The two Sette elite agents continue towards their destination. When they arrive they see Spina and Vongola still fighting.

"Freeze!" Jun yelled, aiming at them both with her heavy machine gun. Rek stepped forward and showed his JSDF badge. 

"You're both under arrest under the charge of inciting violence and being involved in criminal activities. Surrender, or we'll be forced to take drastic measures."

Outside the Spina base, Trias was still fighting off the zombie horde when he saw a couple of large helicopters fly over the base. There was a steel box tied to both helicopters, and for some reason the box had the symbol for cloud flames on it. 

"Summoning Titan." One of the helicopter pilots raidioed to her fellow pilot. At the back of both copters 8 cloud flame users placed their legacy rings into a pedestal.
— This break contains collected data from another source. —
(* ===== verification/PubAPI.v ===== *)
(** * The public API of unitdb, as the sample program calls it

    [src/cmd/sample/main.go] is written against the package's public
    API ([unitdb.Open], [DB.PutEntry], [DB.Get], [DB.Batch],
    [DB.NewContract], [DB.Close], [Entry.WithPayload], [NewEntry],
    [NewQuery]), which is not under src/.  This file states that API as
    an interface, the class [UnitDB], so that the sample is a client
    proved against any implementation, and gives one implementation
    modelled from the spec: [store], a message store with the topic
    grammar of the spec (dotted parts, [*] and a terminal [...], and
    the [ttl] and [last] options), its wildcard matching (section 4.H),
    contract isolation, TTL expiry, newest-first reads cut at the
    query's limit, and all-or-nothing batches.  The clock is one instant
    ([s_now]): every call of the sample happens at it. *)

From stdpp Require Import strings.
From S2P Require Import Prelude GoFmt EntryDB.

Module PubAPI.
Import GoFmt EntryDB.

(** ** The interface *)

(** [unitdb.NewEntry(topic, payload)]; [&unitdb.Entry{Topic: t}] is
    [NewEntry t []]. *)
Definition NewEntry (topic payload : list Z) : Entry :=
  mkEntry None 0 topic payload 0 false 0 0 0 0 0 [].

(** [e.WithPayload(p)] sets the payload of [e] and returns [e] itself. *)
Definition WithPayload (e : Entry) (p : list Z) : Entry :=
  mkEntry (ID e) (Contract e) (Topic e) p (ExpiresAt e) (parsed e) (topicHash e) (topicSize e)
          (seq e) (expiresAt e) (valueSize e) (cacheEntry e).

(** The options of [Open] and of a batch. *)
Inductive db_option := WithDefaultOptions | WithMutable.
Inductive batch_option := WithBatchContract (c : Z) | WithBatchEncryption.

(** The calls a batch function makes on its [*Batch]. *)
Inductive batch_op :=
| SetOptions (o : batch_option)
| BPut (topic payload : list Z)
| BPutEntry (e : Entry).

(** [unitdb.NewQuery(topic).WithLimit(n)]. *)
Record PubQuery := mkPubQuery { qTopic : list Z; qLimit : Z }.
Definition NewQuery (t : list Z) : PubQuery := mkPubQuery t 0.
Definition WithLimit (q : PubQuery) (n : Z) : PubQuery := mkPubQuery (qTopic q) n.

(** The DB handle's methods.  [PutEntry] returns the entry it was given
    as it leaves it: the caller's [*Entry] is shared and mutated.
    [NewContract] returns its value and its error separately, as Go
    does. *)
Class UnitDB (D : Type) := {
  Open : string -> list db_option -> result D;
  Close : D -> D * result unit;
  PutEntry : D -> Entry -> D * Entry * result unit;
  Get : D -> PubQuery -> D * result (list (list Z));
  Batch : D -> list batch_op -> D * result unit;
  NewContract : D -> D * Z * result unit
}.

(** ** Topics *)

Inductive part := Lit (w : list Z) | Star | Multi.

#[export] Instance part_eq_dec : EqDecision part.
Proof. solve_decision. Defined.

(** The words of [l] between the bytes [c]. *)
Fixpoint split_on (c : Z) (l : list Z) : list (list Z) :=
  match l with
  | [] => [[]]
  | b :: l' =>
    if b =? c then [] :: split_on c l'
    else match split_on c l' with w :: ws => (b :: w) :: ws | [] => [[b]] end
  end.

(** [l] cut at the first [c]: before it, and after it if there is one. *)
Fixpoint break_at (c : Z) (l : list Z) : list Z * option (list Z) :=
  match l with
  | [] => ([], None)
  | b :: l' => if b =? c then ([], Some l') else let '(x, y) := break_at c l' in (b :: x, y)
  end.

Definition word_part (w : list Z) : option part :=
  match w with [] => None | [42] => Some Star | _ => Some (Lit w) end.

(** The path: dotted parts; [...] only as the last part. *)
Definition parse_path (p : list Z) : option (list part) :=
  let n := length p in
  if bool_decide (3 <= n)%nat && bool_decide (drop (n - 3) p = [46; 46; 46]) then
    let pre := take (n - 3) p in
    if bool_decide (pre = []) then Some [Multi]
    else ps ← mapM word_part (split_on 46 pre); Some (ps ++ [Multi])
  else mapM word_part (split_on 46 p).

(** The options after [?]: [ttl=duration] and [last=duration|count]. *)
Record topts := mkTopts { o_ttl : option Z; o_last : option Z; o_count : option Z }.
Definition no_opts : topts := mkTopts None None None.

Definition is_digit (b : Z) : bool := (48 <=? b) && (b <=? 57).

Definition digits_val (l : list Z) : option Z :=
  if bool_decide (l <> []) && forallb is_digit l then Some (foldl (fun acc b => 10 * acc + (b - 48)) 0 l)
  else None.

(** A duration: digits and one of Go's units, in nanoseconds. *)
Definition unit_ns (u : list Z) : option Z :=
  if bool_decide (u = bytes "h") then Some 3600000000000
  else if bool_decide (u = bytes "m") then Some 60000000000
  else if bool_decide (u = bytes "s") then Some 1000000000
  else if bool_decide (u = bytes "ms") then Some 1000000
  else if bool_decide (u = bytes "us") then Some 1000
  else if bool_decide (u = bytes "ns") then Some 1
  else None.

Fixpoint span_digits (l : list Z) : list Z * list Z :=
  match l with
  | b :: l' => if is_digit b then let '(x, y) := span_digits l' in (b :: x, y) else ([], l)
  | [] => ([], [])
  end.

Definition parse_duration (v : list Z) : option Z :=
  let '(ds, u) := span_digits v in
  n ← digits_val ds; k ← unit_ns u; Some (n * k).

Definition parse_kv (o : topts) (kv : list Z) : option topts :=
  match break_at 61 kv with
  | (k, Some v) =>
    if bool_decide (k = bytes "ttl") then d ← parse_duration v; Some (mkTopts (Some d) (o_last o) (o_count o))
    else if bool_decide (k = bytes "last") then
      match parse_duration v with
      | Some d => Some (mkTopts (o_ttl o) (Some d) (o_count o))
      | None => n ← digits_val v; Some (mkTopts (o_ttl o) (o_last o) (Some n))
      end
    else None
  | (_, None) => None
  end.

Fixpoint parse_opts (o : topts) (kvs : list (list Z)) : option topts :=
  match kvs with [] => Some o | kv :: kvs' => o' ← parse_kv o kv; parse_opts o' kvs' end.

(** A topic string: [None] is [TopicInvalid]. *)
Definition parse_topic (t : list Z) : option (list part * topts) :=
  if bool_decide (t = []) || (65536 <? Z.of_nat (length t)) then None else
  let '(path, q) := break_at 63 t in
  ps ← parse_path path;
  o ← (match q with None => Some no_opts | Some qs => parse_opts no_opts (split_on 38 qs) end);
  Some (ps, o).

(** Section 4.H: a query literal matches the same literal or a [*]
    published at that level, a query [*] any literal, and a [...] on
    either side everything at or below its level. *)
Fixpoint parts_match (s q : list part) : bool :=
  match s, q with
  | Multi :: _, _ | _, Multi :: _ => true
  | [], [] => true
  | Lit a :: s', Lit b :: q' => bool_decide (a = b) && parts_match s' q'
  | Star :: s', Lit _ :: q' | Lit _ :: s', Star :: q' => parts_match s' q'
  | _, _ => false
  end.

(** ** A message store implementing the interface *)

(** The master contract: that of every query, and of a message put
    without a contract (a zero contract is the master's, as in
    [DB.setEntry]). *)
Definition MasterContract : Z := 1.

Definition contract_or_master (c : Z) : Z := if c =? 0 then MasterContract else c.

Record msg := mkMsg {
  m_seq : Z; m_contract : Z; m_parts : list part; m_payload : list Z;
  m_expires : Z; m_time : Z; m_encrypted : bool
}.

(** The messages, newest first; the last sequence and contract given
    out; the clock; whether the DB is closed. *)
Record store := mkStore { s_msgs : list msg; s_seq : Z; s_contract : Z; s_now : Z; s_closed : bool }.

Definition empty_store : store := mkStore [] 0 MasterContract 0 false.

(** One message of topic [t] under contract [c]; an [expiresAt] of 0
    takes the topic's TTL. *)
Definition put_msg (st : store) (c : Z) (enc : bool) (t payload : list Z) (exp : Z) : result (store * msg) :=
  if s_closed st then Err errClosed else
  if bool_decide (payload = []) then Err errValueEmpty else
  match parse_topic t with
  | None => Err errBadRequest
  | Some (ps, o) =>
    let exp' := if exp =? 0 then match o_ttl o with Some d => s_now st + d | None => 0 end else exp in
    let m := mkMsg (s_seq st + 1) c ps payload exp' (s_now st) enc in
    Ok (mkStore (m :: s_msgs st) (s_seq st + 1) (s_contract st) (s_now st) (s_closed st), m)
  end.

(** [PutEntry] leaves the entry parsed, with its contract, expiry and
    sequence set. *)
Definition store_PutEntry (st : store) (e : Entry) : store * Entry * result unit :=
  let c := contract_or_master (Contract e) in
  match put_msg st c false (Topic e) (Payload e) (ExpiresAt e) with
  | Err err => (st, e, Err err)
  | Ok (st', m) =>
    (st', mkEntry (ID e) c (Topic e) (Payload e) (m_expires m) true (topicHash e) (topicSize e)
                  (m_seq m) (m_expires m) (valueSize e) (cacheEntry e), Ok tt)
  end.

(** The calls of a batch function, under the batch's contract and
    encryption flag. *)
Fixpoint batch_run (st : store) (c : Z) (enc : bool) (ops : list batch_op) : result store :=
  match ops with
  | [] => Ok st
  | SetOptions (WithBatchContract c') :: ops' => batch_run st (contract_or_master c') enc ops'
  | SetOptions WithBatchEncryption :: ops' => batch_run st c true ops'
  | BPut t p :: ops' =>
    match put_msg st c enc t p 0 with Ok (st', _) => batch_run st' c enc ops' | Err err => Err err end
  | BPutEntry e :: ops' =>
    let c' := if Contract e =? 0 then c else Contract e in
    match put_msg st c' enc (Topic e) (Payload e) (ExpiresAt e) with
    | Ok (st', _) => batch_run st' c enc ops'
    | Err err => Err err
    end
  end.

(** A batch commits all its messages or none. *)
Definition store_Batch (st : store) (ops : list batch_op) : store * result unit :=
  match batch_run st MasterContract false ops with
  | Ok st' => (st', Ok tt)
  | Err err => (st, Err err)
  end.

(** What a query of the master contract sees: a matching topic, not
    expired, and within its [last] window. *)
Definition visible (st : store) (ps : list part) (o : topts) (m : msg) : bool :=
  (m_contract m =? MasterContract) && parts_match (m_parts m) ps &&
  ((m_expires m =? 0) || (s_now st <=? m_expires m)) &&
  match o_last o with Some d => s_now st - d <=? m_time m | None => true end.

(** [Get]: the visible payloads, newest first, at most [Limit] (and at
    most the [last] count). *)
Definition store_Get (st : store) (q : PubQuery) : store * result (list (list Z)) :=
  if s_closed st then (st, Err errClosed) else
  match parse_topic (qTopic q) with
  | None => (st, Err errBadRequest)
  | Some (ps, o) =>
    let n := match o_count o with Some k => Z.min k (qLimit q) | None => qLimit q end in
    (st, Ok (map m_payload (take (Z.to_nat n) (filter (visible st ps o) (s_msgs st)))))
  end.

Definition store_Close (st : store) : store * result unit :=
  if s_closed st then (st, Err errClosed)
  else (mkStore (s_msgs st) (s_seq st) (s_contract st) (s_now st) true, Ok tt).

(** A fresh contract, never the master's. *)
Definition store_NewContract (st : store) : store * Z * result unit :=
  (mkStore (s_msgs st) (s_seq st) (s_contract st + 1) (s_now st) (s_closed st), s_contract st + 1, Ok tt).

#[export] Instance storeDB : UnitDB store := {
  Open _ _ := Ok empty_store;
  Close := store_Close;
  PutEntry := store_PutEntry;
  Get := store_Get;
  Batch := store_Batch;
  NewContract := store_NewContract
}.

End PubAPI.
It glowed the color Indigo, and began to surge cloud flames through the ropes and into the box. The cloud box opened, releasing a gargantuan golem the size of Gigas Crocodilus in Zillus form. 

The golem ignored Trias and the zombies,heading towards the base whilst it trampled on everything in its path.

Trias ran back inside the base, radioing everyone. "Guys, we have to go! Something big is going to destroy the base!"

_Kenzo vs. Pioverre_

No sooner had the two guardians stopped fighting did a group of undead varia and spina members stormed their room. They moves slowly, scratching and grabbing at anything alive in their path.

"Easy pickings." William said from behind the horde. His sword was dripped in the blood of the dead, and it was glowing a yellow hue. 

_Sanae vs. Rokk_

The two guardians are interrupted from their fight when a hail of machine gun fire followed by a huge warhammer covered in storm flames forced the two apart. A young woman in a maid costume was holding the warhammer, staring at Sanae and Rokk with intense bloodlust.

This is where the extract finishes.